Volvía cansado del día, era por la noche y si por la mañana
hacia de por si frio, ahora el aire entraba por la tela de tu ropa
traspasándote la piel y haciendo que roce contra tus huesos como si no
existiera nada que los cubriese, un frio congelador que serviría perfectamente
como el clima perfecto para los osos del norte.
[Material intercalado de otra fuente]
(* ===== verification/Mp.v ===== *)
(** * mp.c: finding the processors

    mpinit() reads the tables that the BIOS leaves in memory. [mem] is that
    memory, one byte at each virtual address; the numbers of several bytes are
    little-endian. The fields of struct mp, mpconf, mpproc and mpioapic (mp.h)
    are read at their offsets. *)
From S2P Require Import Prelude.
From S2P Require Import Kernel.
From S2P Require Import Cprintf.

Section mp.
Context (mem : Z → Z).

Definition rd16 (a : Z) : Z := mem a + 256 * mem (a + 1).
Definition rd32 (a : Z) : Z := rd16 a + 65536 * rd16 (a + 2).

(** for(i=0; i<len; i++) sum += addr[i] *)
Fixpoint sum_loop (n : nat) (addr s : Z) : Z :=
  match n with
  | O => s
  | S n' => sum_loop n' (addr + 1) (s32 (s + mem addr))
  end.
Definition sum (addr len : Z) : Z := u8 (sum_loop (Z.to_nat len) addr 0).

(** memcmp(p, s, 4) == 0 *)
Fixpoint bytes_at (p : Z) (l : list Z) : bool :=
  match l with
  | [] => true
  | c :: l' => (mem p =? c) && bytes_at (p + 1) l'
  end.

(** sizeof(struct mp), struct mpconf, struct mpproc and struct mpioapic. *)
Definition MPSIZE : Z := 16.
Definition CONFSIZE : Z := 44.
Definition PROCSIZE : Z := 20.
Definition IOAPICSIZE : Z := 8.

(** The loop of mpsearch1(): [n] steps are left before the end. *)
Fixpoint search_loop (n : nat) (p e : Z) : option Z :=
  match n with
  | O => None
  | S n' =>
      if negb (p <? e) then None else
      if bytes_at p (codes "_MP_") && (sum p MPSIZE =? 0) then Some p
      else search_loop n' (p + MPSIZE) e
  end.
Definition mpsearch1 (a len : Z) : option Z :=
  let addr := P2V a in
  search_loop (Z.to_nat len) addr (addr + len).

Definition mpsearch : option Z :=
  let bda := P2V 0x400 in
  let p := Z.shiftl (Z.lor (Z.shiftl (mem (bda + 0x0F)) 8) (mem (bda + 0x0E))) 4 in
  let found :=
    if negb (p =? 0) then mpsearch1 p 1024
    else
      let p := Z.lor (Z.shiftl (mem (bda + 0x14)) 8) (mem (bda + 0x13)) * 1024 in
      mpsearch1 (u32 (p - 1024)) 1024 in
  match found with
  | Some mp => Some mp
  | None => mpsearch1 0xF0000 0x10000
  end.

(** The struct mp and the struct mpconf. *)
Definition mpconfig : option (Z * Z) :=
  match mpsearch with
  | None => None
  | Some mp =>
      if rd32 (mp + 4) =? 0 then None else
      let conf := P2V (rd32 (mp + 4)) in
      if negb (bytes_at conf (codes "PCMP")) then None else
      if negb (mem (conf + 6) =? 1) && negb (mem (conf + 6) =? 4) then None else
      if negb (sum conf (rd16 (conf + 4)) =? 0) then None else
      Some (mp, conf)
  end.

Definition MPPROC : Z := 0.
Definition MPBUS : Z := 1.
Definition MPIOAPIC : Z := 2.
Definition MPIOINTR : Z := 3.
Definition MPLINTR : Z := 4.

Definition NCPU : Z := 8.

(** cpus[0], ..., cpus[ncpu-1] (their APIC ids), ioapicid and ismp. *)
Record found : Type := mk_found { apicids : list Z; ioapicid : Z; ismp : bool }.

(** One turn of the loop: the [break] of the default case only leaves the
    switch. *)
Definition mp_turn (p : Z) (s : found) : Z * found :=
  if mem p =? MPPROC then
    (p + PROCSIZE,
     if Z.of_nat (length s.(apicids)) <? NCPU
     then mk_found (s.(apicids) ++ [mem (p + 1)]) s.(ioapicid) s.(ismp) else s)
  else if mem p =? MPIOAPIC then (p + IOAPICSIZE, mk_found s.(apicids) (mem (p + 1)) s.(ismp))
  else if (mem p =? MPBUS) || (mem p =? MPIOINTR) || (mem p =? MPLINTR) then (p + 8, s)
  else (p, mk_found s.(apicids) s.(ioapicid) false).

Fixpoint mp_loop (fuel : nat) (p e : Z) (s : found) : option found :=
  match fuel with
  | O => None
  | S f => if p <? e then let '(p', s') := mp_turn p s in mp_loop f p' e s' else Some s
  end.

(** What mpinit() leaves: the message of panic(), the loop still running, or
    lapic, the processors found and the bytes sent to ports. *)
Inductive mpresult : Type :=
| MpPanic (msg : string)
| MpRunning
| MpDone (lapic : Z) (s : found) (outs : list (Z * Z)).

Definition mpinit (fuel : nat) (s : found) (imcr : Z) : mpresult :=
  match mpconfig with
  | None => MpPanic "Expect to run on an SMP"
  | Some (mp, conf) =>
      let s := mk_found s.(apicids) s.(ioapicid) true in
      let lapic := rd32 (conf + 36) in
      match mp_loop fuel (conf + CONFSIZE) (conf + rd16 (conf + 4)) s with
      | None => MpRunning
      | Some s =>
          if negb s.(ismp) then MpPanic "Didn't find a suitable machine"
          else MpDone lapic s (if negb (mem (mp + 12) =? 0) then [(0x22, 0x70); (0x23, Z.lor imcr 1)] else [])
      end
  end.

(** ** The search *)

(** The bytes at [p] are a struct mp. *)
Definition is_mp (p : Z) : bool := bytes_at p (codes "_MP_") && (sum p MPSIZE =? 0).

(** The first one at a multiple of its size from the start of the area. *)
Lemma search_loop_spec n p e : (e - p <= Z.of_nat n * MPSIZE) →
  match search_loop n p e with
  | Some q => is_mp q = true ∧ ∃ k, 0 <= k ∧ q = p + k * MPSIZE ∧ q < e ∧ ∀ j, 0 <= j < k → is_mp (p + j * MPSIZE) = false
  | None => ∀ j, 0 <= j → p + j * MPSIZE < e → is_mp (p + j * MPSIZE) = false
  end.
Proof.
  unfold MPSIZE. revert p. induction n as [|n IH]; intros p Hn; cbn [search_loop]; [intros; lia|].
  destruct (Z.ltb_spec p e) as [Hlt|]; cbn [negb]; [|intros; lia]. fold (is_mp p). destruct (is_mp p) eqn:Em.
  - split; [done|]. exists 0. split_and!; lia.
  - specialize (IH (p + 16) ltac:(lia)). unfold MPSIZE. destruct (search_loop n (p + 16) e) as [q|].
    + destruct IH as (Hq & k & Hk & -> & Hlt' & Hall). split; [done|]. exists (k + 1). split_and!; [lia|lia|lia|].
      intros j Hj. destruct (decide (j = 0)) as [->|]; [by rewrite Z.mul_0_l, Z.add_0_r|].
      replace (p + j * 16) with (p + 16 + (j - 1) * 16) by lia. apply Hall. lia.
    + intros j Hj Hlt'. destruct (decide (j = 0)) as [->|]; [by rewrite Z.mul_0_l, Z.add_0_r|].
      replace (p + j * 16) with (p + 16 + (j - 1) * 16) by lia. apply IH; lia.
Qed.

(** ** The table *)

Inductive entry : Type := Proc (apicid : Z) | Ioapic (apicno : Z) | Skipped (ty : Z).

Definition entry_size (x : entry) : Z := match x with Proc _ => PROCSIZE | _ => 8 end.

Definition entry_at (p : Z) (x : entry) : Prop :=
  match x with
  | Proc id => mem p = MPPROC ∧ mem (p + 1) = id
  | Ioapic n => mem p = MPIOAPIC ∧ mem (p + 1) = n
  | Skipped ty => mem p = ty ∧ (ty = MPBUS ∨ ty = MPIOINTR ∨ ty = MPLINTR)
  end.

(** The entries [l] from [p] to [e]. *)
Fixpoint entries (p e : Z) (l : list entry) : Prop :=
  match l with
  | [] => p = e
  | x :: l' => entry_at p x ∧ entries (p + entry_size x) e l'
  end.

Definition procs (l : list entry) : list Z := omap (λ x, match x with Proc id => Some id | _ => None end) l.
Definition last_ioapic (n : Z) (l : list entry) : Z := foldl (λ n x, match x with Ioapic m => m | _ => n end) n l.

(** The processors of the table after those known, NCPU at most. *)
Definition table_found (s : found) (l : list entry) : found :=
  mk_found (take (Z.to_nat NCPU) (s.(apicids) ++ procs l)) (last_ioapic s.(ioapicid) l) s.(ismp).

Lemma entries_le p e l : entries p e l → p <= e.
Proof. revert p. induction l as [|x l IH]; intros p; cbn [entries]; [lia|]. intros [_ H]. specialize (IH _ H). destruct x; unfold entry_size, PROCSIZE in *; lia. Qed.

Lemma mp_turn_entry p x s : entry_at p x → Z.of_nat (length s.(apicids)) <= NCPU →
  mp_turn p s = (p + entry_size x, table_found s [x]).
Proof.
  unfold mp_turn, table_found. intros Hx Hlen. destruct s as [ids io mpb]. cbn [apicids] in *.
  destruct x as [id|m|ty]; cbn [entry_at entry_size] in *; cbn [procs omap list_omap last_ioapic foldl].
  - destruct Hx as [-> ->]. rewrite Z.eqb_refl. f_equal. destruct (Z.ltb_spec (Z.of_nat (length ids)) NCPU).
    + by rewrite take_ge by (rewrite length_app; cbn [length]; lia).
    + f_equal. by rewrite take_app_le, take_ge by lia.
  - destruct Hx as [-> ->]. cbn. rewrite app_nil_r, take_ge by lia. done.
  - rewrite app_nil_r, take_ge by lia. destruct Hx as [-> [-> | [-> | ->]]]; done.
Qed.

Lemma table_found_cons s x l : table_found (table_found s [x]) l = table_found s (x :: l).
Proof.
  unfold table_found. cbn [apicids ioapicid ismp]. f_equal.
  replace (procs (x :: l)) with (procs [x] ++ procs l) by (destruct x; done). rewrite app_assoc. generalize (s.(apicids) ++ procs [x]) (procs l). clear.
  intros a b. destruct (decide (length a <= Z.to_nat NCPU)%nat).
  - by rewrite (take_ge a) by lia.
  - rewrite !take_app_le by (rewrite ?length_take; lia). rewrite take_take. by rewrite Nat.min_id.
Qed.

Lemma mp_loop_table l : ∀ fuel p e s, entries p e l → (length l < fuel)%nat → Z.of_nat (length s.(apicids)) <= NCPU →
  mp_loop fuel p e s = Some (table_found s l).
Proof.
  induction l as [|x l IH]; intros fuel p e s Hl Hf Hn; (destruct fuel as [|fuel]; [cbn [length] in Hf; lia|]); cbn [mp_loop entries] in *.
  - subst p. rewrite Z.ltb_irrefl. unfold table_found. cbn [procs omap list_omap last_ioapic foldl]. rewrite app_nil_r, take_ge by lia. by destruct s.
  - destruct Hl as [Hx Hl]. pose proof (entries_le _ _ _ Hl). rewrite (proj2 (Z.ltb_lt _ _)) by (destruct x; unfold entry_size, PROCSIZE in *; lia).
    rewrite (mp_turn_entry p x s Hx Hn). rewrite IH; [by rewrite table_found_cons|done|cbn [length] in Hf; lia|].
    unfold table_found. cbn [apicids]. rewrite length_take. unfold NCPU. lia.
Qed.

(** An entry of another type after the entries [l]: the loop never moves on. *)
Lemma mp_loop_stuck fuel p e s : p < e → 5 <= mem p → mp_loop fuel p e s = None.
Proof.
  revert s. induction fuel as [|fuel IH]; intros s Hp Hm; [done|]. cbn [mp_loop]. rewrite (proj2 (Z.ltb_lt _ _)) by done.
  assert (E : mp_turn p s = (p, mk_found s.(apicids) s.(ioapicid) false)).
  { unfold mp_turn, MPPROC, MPIOAPIC, MPBUS, MPIOINTR, MPLINTR. do 5 rewrite (proj2 (Z.eqb_neq _ _)) by lia. done. }
  rewrite E. by apply IH.
Qed.

Lemma mp_loop_unknown l : ∀ fuel p q e s, entries p q l → q < e → 5 <= mem q → mp_loop fuel p e s = None.
Proof.
  induction l as [|x l IH]; intros fuel p q e s Hl Hq Hm; cbn [entries] in Hl; [subst p; by apply mp_loop_stuck|].
  destruct Hl as [Hx Hl]. destruct fuel as [|fuel]; [done|]. cbn [mp_loop]. pose proof (entries_le _ _ _ Hl).
  rewrite (proj2 (Z.ltb_lt _ _)) by (destruct x; unfold entry_size, PROCSIZE in *; lia).
  assert (E : (mp_turn p s).1 = p + entry_size x).
  { unfold mp_turn. destruct x as [id|m|ty]; cbn [entry_at entry_size] in *; [destruct Hx as [-> _]; done..|]. destruct Hx as [-> [-> | [-> | ->]]]; done. }
  destruct (mp_turn p s) as [p' s']. cbn [fst] in E. subst p'. by eapply IH.
Qed.

(** The tables of a machine: the struct mp and the header of the
    configuration table that mpconfig() accepts. *)
Lemma mpinit_table mp conf l fuel imcr : mpconfig = Some (mp, conf) → entries (conf + CONFSIZE) (conf + rd16 (conf + 4)) l → (length l < fuel)%nat →
  mpinit fuel (mk_found [] 0 false) imcr =
  MpDone (rd32 (conf + 36)) (mk_found (take (Z.to_nat NCPU) (procs l)) (last_ioapic 0 l) true)
    (if negb (mem (mp + 12) =? 0) then [(0x22, 0x70); (0x23, Z.lor imcr 1)] else []).
Proof.
  intros Hc Hl Hf. unfold mpinit. rewrite Hc. cbn [apicids ioapicid]. rewrite (mp_loop_table l) by done. done.
Qed.

(** mpinit() does not reach its second panic() for a table with an entry it
    does not know: it never leaves the loop. *)
Lemma mpinit_unknown mp conf l q fuel s imcr : mpconfig = Some (mp, conf) → entries (conf + CONFSIZE) q l →
  q < conf + rd16 (conf + 4) → 5 <= mem q → mpinit fuel s imcr = MpRunning.
Proof. intros Hc Hl Hq Hm. unfold mpinit. rewrite Hc. by rewrite (mp_loop_unknown l fuel _ q). Qed.

End mp.
(* ===== verification/Mkfs.v ===== *)
(** * mkfs.c: building the file system image

    mkfs runs on the build host and writes the disk the kernel boots from. The
    image is a file of sectors; reading past its end fails and ends the
    program, writing there extends it. The host is little-endian, so that the
    bytes that xint() and xshort() store are those of their argument. The files
    to copy are their names with the pieces that read() returns for them. A
    program that ends in [UExit] has called exit(1) or failed an assert; it
    returns when it reaches exit(0). *)
From S2P Require Import Prelude.
From S2P Require Import Kernel.
From S2P Require Import Cprintf.
From S2P Require Import Log.
From S2P Require Import Inode.
From S2P Require Import InodeProps.
From S2P Require Import Ulib.

Record image : Type := mk_image { sect : Z → list Z; nsect : Z; freeinode : Z; freeblock : Z }.

Definition NINODES : Z := 200.
Definition FSSIZE : Z := 1000.
Definition nbitmap : Z := FSSIZE / (BSIZE * 8) + 1.
Definition ninodeblocks : Z := NINODES / IPB + 1.
Definition nlog : Z := LOGSIZE.
Definition nmeta : Z := 2 + nlog + ninodeblocks + nbitmap.
Definition nblocks : Z := FSSIZE - nmeta.
Definition zeroes : list Z := replicate 512 0.

Definition xshort (x : Z) : Z := half_at (half_bytes x) 0.
Definition xint (x : Z) : Z := word_at (word_bytes x) 0.

Definition sb : superblock :=
  mk_superblock (xint FSSIZE) (xint nblocks) (xint NINODES) (xint nlog) (xint 2) (xint (2 + nlog)) (xint (2 + nlog + ninodeblocks)).

Definition wsect (sec : Z) (buf : list Z) : U image unit := λ s,
  URet tt (mk_image (<[sec := buf]> s.(sect)) (Z.max s.(nsect) (sec + 1)) s.(freeinode) s.(freeblock)).

Definition rsect (sec : Z) : U image (list Z) := λ s,
  if sec <? s.(nsect) then URet (s.(sect) sec) s else UExit s.

Definition winode (inum : Z) (ip : inode) : U image unit :=
  buf ← rsect (IBLOCK inum sb);
  wsect (IBLOCK inum sb) (put_dinode (dino_off inum) ip buf).

(** struct dinode din after bzero(). *)
Definition blank : inode := mk_inode 0 0 0 0 0 0 0 0 0 (replicate 13 0).

Definition rinode (inum : Z) : U image inode :=
  buf ← rsect (IBLOCK inum sb);
  mret (get_dinode (dino_off inum) buf blank).


(** freeinode++ and freeblock++ *)
Definition next_inode : U image Z := λ s,
  URet s.(freeinode) (mk_image s.(sect) s.(nsect) (u32 (s.(freeinode) + 1)) s.(freeblock)).
Definition next_block : U image Z := λ s,
  URet s.(freeblock) (mk_image s.(sect) s.(nsect) s.(freeinode) (u32 (s.(freeblock) + 1))).

Definition ialloc (type : Z) : U image Z :=
  inum ← next_inode;
  winode inum (mk_inode 0 0 0 0 (xshort type) 0 0 (xshort 1) (xint 0) (replicate 13 0));;
  mret inum.

(** for(i = 0; i < used; i++), [n] turns left. *)
Fixpoint mark_loop (n : nat) (i : Z) (buf : list Z) : list Z :=
  match n with
  | O => buf
  | S n' =>
      mark_loop n' (i + 1)
        (<[Z.to_nat (i / 8) := Z.lor (nth (Z.to_nat (i / 8)) buf 0) (Z.shiftl 1 (i `mod` 8))]> buf)
  end.

Definition balloc (used : Z) : U image unit :=
  if negb (used <? BSIZE * 8) then uexit else
  wsect sb.(sb_bmapstart) (mark_loop (Z.to_nat used) 0 zeroes).

Definition set_addr (i : Z) (v : Z) (din : inode) : inode := set_i_addrs (<[Z.to_nat i := v]> din.(i_addrs)) din.
Definition addr_of (i : Z) (din : inode) : Z := nth (Z.to_nat i) din.(i_addrs) 0.

(** The block of the file block [fbn], allocated if there is none. *)
Definition iblock (fbn : Z) (din : inode) : U image (inode * Z) :=
  if fbn <? NDIRECT then
    din ← (if xint (addr_of fbn din) =? 0 then
             b ← next_block;
             mret (set_addr fbn (xint b) din)
           else mret din);
    mret (din, xint (addr_of fbn din))
  else
    din ← (if xint (addr_of NDIRECT din) =? 0 then
             b ← next_block;
             mret (set_addr NDIRECT (xint b) din)
           else mret din);
    indirect ← rsect (xint (addr_of NDIRECT din));
    let j := 4 * (fbn - NDIRECT) in
    indirect ← (if word_at indirect j =? 0 then
                  b ← next_block;
                  let indirect := put_word j (xint b) indirect in
                  wsect (xint (addr_of NDIRECT din)) indirect;;
                  mret indirect
                else mret indirect);
    mret (din, xint (word_at indirect j)).

(** One turn of while(n > 0): din, off and the bytes left. *)
Definition iappend_turn (v : inode * Z * list Z) : U image ((inode * Z * list Z) + (inode * Z)) :=
  let '(din, off, p) := v in
  let n := Z.of_nat (length p) in
  if negb (0 <? n) then mret (inr (din, off)) else
  let fbn := off / BSIZE in
  if negb (fbn <? MAXFILE) then uexit else
  '(din, x) ← iblock fbn din;
  let n1 := Z.min n ((fbn + 1) * BSIZE - off) in
  buf ← rsect x;
  wsect x (splice buf (Z.to_nat (off - fbn * BSIZE)) (take (Z.to_nat n1) p));;
  mret (inl (din, off + n1, drop (Z.to_nat n1) p)).

Definition iappend (inum : Z) (p : list Z) : U image unit :=
  din ← rinode inum;
  '(din, off) ← uwhile (S (length p)) iappend_turn (din, xint din.(i_size), p);
  winode inum (set_i_size (xint off) din).

(** struct dirent de, with the name cut to DIRSIZ characters. *)
Definition dirent (inum : Z) (name : list Z) : list Z :=
  half_bytes (xshort inum) ++ take 14 (name ++ replicate 14 0).

(** for(i = 0; i < FSSIZE; i++) wsect(i, zeroes), [n] turns left. *)
Fixpoint zero_loop (n : nat) (i : Z) : U image unit :=
  match n with
  | O => mret tt
  | S n' => wsect i zeroes;; zero_loop n' (i + 1)
  end.

(** A name without its leading underscore. *)
Definition strip (name : list Z) : list Z :=
  match name with c :: l => if c =? chr "_" then l else name | [] => [] end.

(** The body of the loop over the arguments; the pieces are [None] when the
    file cannot be opened. *)
Definition add_file (f : list Z * option (list (list Z))) : U image unit :=
  let '(name, pieces) := f in
  match strchr name (chr "/"), pieces with
  | None, Some ps =>
      inum ← ialloc T_FILE;
      iappend ROOTINO (dirent inum (strip name));;
      uforeach ps (iappend inum)
  | _, _ => uexit
  end.

Definition super_block : list Z :=
  put_words 0 [sb.(sb_size); sb.(sb_nblocks); sb.(sb_ninodes); sb.(sb_nlog); sb.(sb_logstart); sb.(sb_inodestart); sb.(sb_bmapstart)] zeroes.

(** The size of the root directory rounded up to blocks. *)
Definition fix_root : U image unit :=
  din ← rinode ROOTINO;
  let off := xint din.(i_size) in
  let off := (off / BSIZE + 1) * BSIZE in
  winode ROOTINO (set_i_size (xint off) din).

Definition mkfs_main (files : list (list Z * option (list (list Z)))) : U image unit :=
  (λ s, URet tt (mk_image s.(sect) s.(nsect) s.(freeinode) nmeta));;
  zero_loop (Z.to_nat FSSIZE) 0;;
  wsect 1 super_block;;
  rootino ← ialloc T_DIR;
  if negb (rootino =? ROOTINO) then uexit else
  iappend rootino (dirent rootino (codes "."));;
  iappend rootino (dirent rootino (codes ".."));;
  uforeach files add_file;;
  fix_root;;
  b ← (λ s, URet s.(freeblock) s);
  balloc b.

(** ** Constants *)

Lemma xint_id x : is_u32 x → xint x = x.
Proof. intros Hx. unfold xint. change (word_bytes x) with (put_word 0 x [0; 0; 0; 0]). rewrite word_at_put by (cbn; lia). by apply u32_small. Qed.

Lemma nmeta_eq : nmeta = 59.
Proof. reflexivity. Qed.

(** The superblock that the kernel reads. *)
Lemma super_block_reads :
  mk_superblock (word_at super_block 0) (word_at super_block 4) (word_at super_block 8) (word_at super_block 12)
                (word_at super_block 16) (word_at super_block 20) (word_at super_block 24) = sb.
Proof. by vm_compute. Qed.

(** ** The blocks of a file *)

(** The blocks of a file: its data blocks [L] and the indirect block [ib]. *)
Definition owned (L : list Z) (ib : Z) : list Z := L ++ (if decide (12 < length L)%nat then [ib] else []).

(** How many blocks a file of [n] data blocks takes. *)
Definition cost (n : nat) : Z := Z.of_nat n + (if decide (12 < n)%nat then 1 else 0).

(** The addresses in the inode and in the indirect block. *)
Record bmap_ok (sec : Z → list Z) (d : inode) (L : list Z) (ib : Z) : Prop := {
  bm_len : length d.(i_addrs) = 13%nat;
  bm_direct : ∀ j, (j < 12)%nat → nth j d.(i_addrs) 0 = nth j L 0;
  bm_indirect : nth 12 d.(i_addrs) 0 = if decide (12 < length L)%nat then ib else 0;
  bm_entries : (12 < length L)%nat → ∀ j, (j < 128)%nat → word_at (sec ib) (4 * Z.of_nat j) = nth (12 + j) L 0;
  bm_max : (length L <= 140)%nat;
}.

Record img_ok (s : image) : Prop := {
  io_len : ∀ b, length (s.(sect) b) = 512%nat;
  io_zero : ∀ b, s.(freeblock) <= b → s.(sect) b = zeroes;
  io_free : nmeta <= s.(freeblock) <= s.(nsect);
  io_max : s.(nsect) <= 2 ^ 31;
}.

Record own (s : image) (d : inode) (L : list Z) (ib : Z) : Prop := {
  ow_map : bmap_ok s.(sect) d L ib;
  ow_range : ∀ b, b ∈ owned L ib → nmeta <= b < s.(freeblock);
  ow_nodup : NoDup (owned L ib);
}.

Lemma nth_elem (L : list Z) j : (j < length L)%nat → nth j L 0 ∈ L.
Proof. intros Hj. apply list_elem_of_lookup. exists j. rewrite nth_lookup. by destruct (lookup_lt_is_Some_2 L j Hj) as [x ->]. Qed.

Lemma nth_insert_eq (l : list Z) i v : (i < length l)%nat → nth i (<[i := v]> l) 0 = v.
Proof. intros Hi. by rewrite nth_lookup, list_lookup_insert_eq. Qed.

Lemma nth_insert_ne (l : list Z) i j v : i ≠ j → nth j (<[i := v]> l) 0 = nth j l 0.
Proof. intros Hi. by rewrite !nth_lookup, list_lookup_insert_ne. Qed.

Lemma nth_snoc (L : list Z) x j : nth j (L ++ [x]) 0 = if decide (j = length L) then x else nth j L 0.
Proof.
  destruct (decide (j = length L)) as [->|Hne]; [by rewrite app_nth2, Nat.sub_diag by lia|]. destruct (decide (j < length L)%nat).
  - by rewrite app_nth1.
  - rewrite app_nth2 by lia. rewrite (nth_overflow L) by lia. apply nth_overflow. cbn. lia.
Qed.

(** A block the file has. *)
Lemma iblock_old s d L ib fbn : img_ok s → own s d L ib → (fbn < length L)%nat →
  iblock (Z.of_nat fbn) d s = URet (d, nth fbn L 0) s.
Proof.
  intros [H1 H2 H3 H4] [[M1 M2 M3 M4 M5] R Nd] Hf. rewrite nmeta_eq in *.
  assert (Hr : ∀ b, b ∈ owned L ib → is_u32 b ∧ b ≠ 0) by (intros b Hb; specialize (R b Hb); unfold is_u32; lia).
  assert (Hx : nth fbn L 0 ∈ owned L ib) by (apply elem_of_app; left; by apply nth_elem).
  destruct (Hr _ Hx) as [Hx1 Hx2]. unfold iblock, NDIRECT, addr_of. destruct (Z.ltb_spec (Z.of_nat fbn) 12).
  - rewrite Nat2Z.id, M2, xint_id by (lia || done). rewrite (proj2 (Z.eqb_neq _ _)) by done. erewrite ubind_ret; [|reflexivity].
    cbv beta. rewrite M2, xint_id by (lia || done). done.
  - change (Z.to_nat 12) with 12%nat. rewrite M3, decide_True by lia.
    assert (Hi : ib ∈ owned L ib) by (unfold owned; rewrite decide_True by lia; set_solver). destruct (Hr _ Hi) as [Hi1 Hi2].
    rewrite xint_id by done. rewrite (proj2 (Z.eqb_neq _ _)) by done. erewrite ubind_ret; [|reflexivity]. cbv beta.
    rewrite M3, decide_True, xint_id by (lia || done). unfold rsect at 1. specialize (R ib Hi).
    erewrite ubind_ret; [|rewrite (proj2 (Z.ltb_lt _ _)) by lia; reflexivity]. cbv beta.
    replace (4 * (Z.of_nat fbn - 12)) with (4 * Z.of_nat (fbn - 12)) by lia. rewrite M4 by lia. replace (12 + (fbn - 12))%nat with fbn by lia.
    rewrite (proj2 (Z.eqb_neq _ _)) by done. erewrite ubind_ret; [|reflexivity]. cbv beta. rewrite M4 by lia. replace (12 + (fbn - 12))%nat with fbn by lia.
    by rewrite xint_id.
Qed.

(** The file after a block [x] was added to it. *)
Record grown (s : image) (d : inode) (L : list Z) (ib : Z) (s' : image) (d' : inode) (x ib' : Z) : Prop := {
  gr_img : img_ok s';
  gr_own : own s' d' (L ++ [x]) ib';
  gr_free : s'.(freeblock) = s.(freeblock) + cost (S (length L)) - cost (length L);
  gr_nsect : s'.(nsect) = s.(nsect);
  gr_inode : s'.(freeinode) = s.(freeinode);
  gr_fresh : s.(freeblock) <= x;
  gr_empty : s'.(sect) x = zeroes;
  gr_old : ∀ b, b ∈ owned (L ++ [x]) ib' → b ∈ owned L ib ∨ s.(freeblock) <= b;
  gr_data : ∀ b, b ∈ L → s'.(sect) b = s.(sect) b;
  gr_other : ∀ b, b < s.(freeblock) → b ∉ owned L ib → s'.(sect) b = s.(sect) b;
  gr_dino : d' = set_i_addrs d'.(i_addrs) d;
}.

Lemma cost_S n : cost (S n) - cost n = if decide (n = 12%nat) then 2 else 1.
Proof. unfold cost. repeat case_decide; lia. Qed.

Lemma next_block_ret s : s.(freeblock) < 2 ^ 31 → 0 <= s.(freeblock) →
  next_block s = URet s.(freeblock) (mk_image s.(sect) s.(nsect) s.(freeinode) (s.(freeblock) + 1)).
Proof. intros H1 H2. unfold next_block. by rewrite u32_small by (unfold is_u32; lia). Qed.

Lemma rsect_ret sec s : sec < s.(nsect) → rsect sec s = URet (s.(sect) sec) s.
Proof. intros Hs. unfold rsect. by rewrite (proj2 (Z.ltb_lt _ _)). Qed.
Me di toda la prisa que pude en
volver a casa, donde pondría la calefacción sin pensármelo dos veces a pesar de
que seguramente a final de mes, la factura fuese como un golpe directo a la
cara, ya que tendría que hacer horas extras en el trabajo para poder por lo
menos comer y a su vez estar caliente, llegué rápido, sople a mis manos y acto
seguido busqué las llaves del portal en mis bolsillos, cada vez que soltaba el
aire de mi boca, salía humo de esta, fui a abrir la puerta del portal, cuando un
viento llego a mis manos causándome tal escalofrío, que las llaves se cayeron
al suelo, al cogerlas, gire de forma automática mi cabeza, notando uno ojos
observadores, oyendo como unos pasos se
acercaban a mí, seguramente una mujer, ya que el contacto del zapato contra el
suelo daba a suponer que eran unos tacones, vi a una chica andar hacia mi
dirección, ella miraba el suelo con una capucha gris que cubría su cabeza y su
pelo tapando su rostro, vi como antes de llegar a mi lado cruzo la carretera
sin ni si quiera mirar hacia los lados
para comprobar si pasaba algún coche, entiendo que este lugar sea desiertico y
que no pase ni un alma y mucho menos a estas horas de la noche, pero aun así es
peligroso, , mis ojos no podían despegarse de sus pasos, su forma de andar era
delicada y discreta a pesar del sonido de sus tacones, cambio su rumbo, empezando
a andar dirección al bosque que se
encontraba en frente de mí casa, me quede atónito mirándola.
¿No tenía frio?
Me quede observándola
mientras caminaba adentrándose al bosque, siendo comida por aquella
niebla que se producía al amanecer y al anochecer, llevaba unos zapatos de
tacón grises y un vestido color blanco
un poco más largo de la rodilla que se balanceaba por causa del viento, sus hombros estaban cubiertos por una
chaqueta con capucha también gris de lo
que parecia ser lana , su pelo llegaba hasta su cintura por la parte delantera y
se balanceaba al sentido del viento al igual que su vestido, su brazos se
movían al son de sus pasos y sus manos destacan por la palidez de su piel que a
pesar de estar oscuro incluso se podría decir que se tornaban a color morado,
cuando la niebla ya habia hecho que la chica desapareciera de mi campo de
visión, tuve tentación de seguirla hacia ese camino fantasmal que me tenía
hipnotizado, pero no lo hice, no tenia
porque hacerlo y algo me decía que no lo hiciera, unos golpecitos me despertaron
y vi al portero haciéndome señas para
ver si necesitaba ayuda para entrar, le hice una señal de que si y este me
abrió la puerta cortésmente, mientras yo agarraba las llaves del suelo y me
incorporaba aun con la figura de la chica en mi mente.
-Muchas gracias...- dije entrando en el edificio con el frio
en mi voz mientras rozaba mis manos una con la otra.
-No las de.- y tal cual en hombre se sentó en su sitio a
leer una revista de los coches de última marca, me preguntaba si él habia visto
a aquella muchacha, pero preferí no preguntar, ¿o sí? esto era una ciudad
pequeña en la que todos se conocían, quizás él la conocía, pero mi pregunta
primordial era...
¿De dónde salía esa curiosidad por una chica de paso lento
dirección al bosque?
Y lo más importante.
¿Qué hacía ella entrando al bosque a esta hora de la noche?
Mientras esperaba el ascensor de madera antiguo, giré mi
cabeza hacía la puerta, tentación de ir era lo que sentía, ir hacía allí y
buscarla.
El sonido del ascensor me despertó haciéndome ver que ya
estaba en la planta, entré en él y pulsé el botón para subir, mi mirada
continuaba en el camino de árboles, y lo último que vi antes de que se cerrasen
las puertas, fue una pequeña sombra y el movimiento de un vestido en dirección
al viento, conectando la mirada conmigo.
Y un escalofrío de nuevo me recorrió.